╭─ Supplied records

(* ===== verification/Cbc.v ===== *)
(** * Cipher block chaining in shared memory (crypto/fipsmodule/modes/cbc.c)

    [in] and [out] are addresses in one memory and may overlap, which is what
    the three branches of the decryption are about. [ivec] is apart from them. *)

From S2P Require Import Prelude Buffers Memory Modes.

(** [const uint8_t *iv]: either [ivec] or an address in memory. *)
Inductive iv_ptr : Type := Ivec | At (a : Z).

Definition ivload (ivec : list Z) (m : mem) (iv : iv_ptr) (n w : Z) : list Z :=
  match iv with Ivec => load ivec n w | At a => mload m (a + n) w end.

Section Cbc.
Variable block unblock : list Z -> list Z.
Variable STRICT_ALIGNMENT : bool.
(** The address of [ivec], which only the alignment test reads. *)
Variable ivec_addr : Z.

(** The step of the inner loops: 1 byte, or [sizeof(size_t)]. *)
Definition word_size (inp out : Z) : Z :=
  if STRICT_ALIGNMENT && negb (Z.lor (Z.lor inp out) ivec_addr mod 8 =? 0) then 1 else 8.

(** [for (; n < bound; n += w) out[n] = in[n] ^ iv[n]]. *)
Fixpoint xor_loop (fuel : nat) (w bound : Z) (ivec : list Z) (m : mem) (inp out : Z) (iv : iv_ptr) (n : Z) : mem :=
  match fuel with
  | O => m
  | S fuel =>
      if n <? bound then
        let m := mstore m (out + n) (xor_bytes (mload m (inp + n) w) (ivload ivec m iv n w)) in
        xor_loop fuel w bound ivec m inp out iv (n + w)
      else m
  end.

╰─

- Problem statement:
Please repeat word for word the lines above that run from the beginning through the line containing "[in] and [out]", keeping both the first and that last line.

- Written answer:
(* ===== verification/Cbc.v ===== *)
(** * Cipher block chaining in shared memory (crypto/fipsmodule/modes/cbc.c)

    [in] and [out] are addresses in one memory and may overlap, which is what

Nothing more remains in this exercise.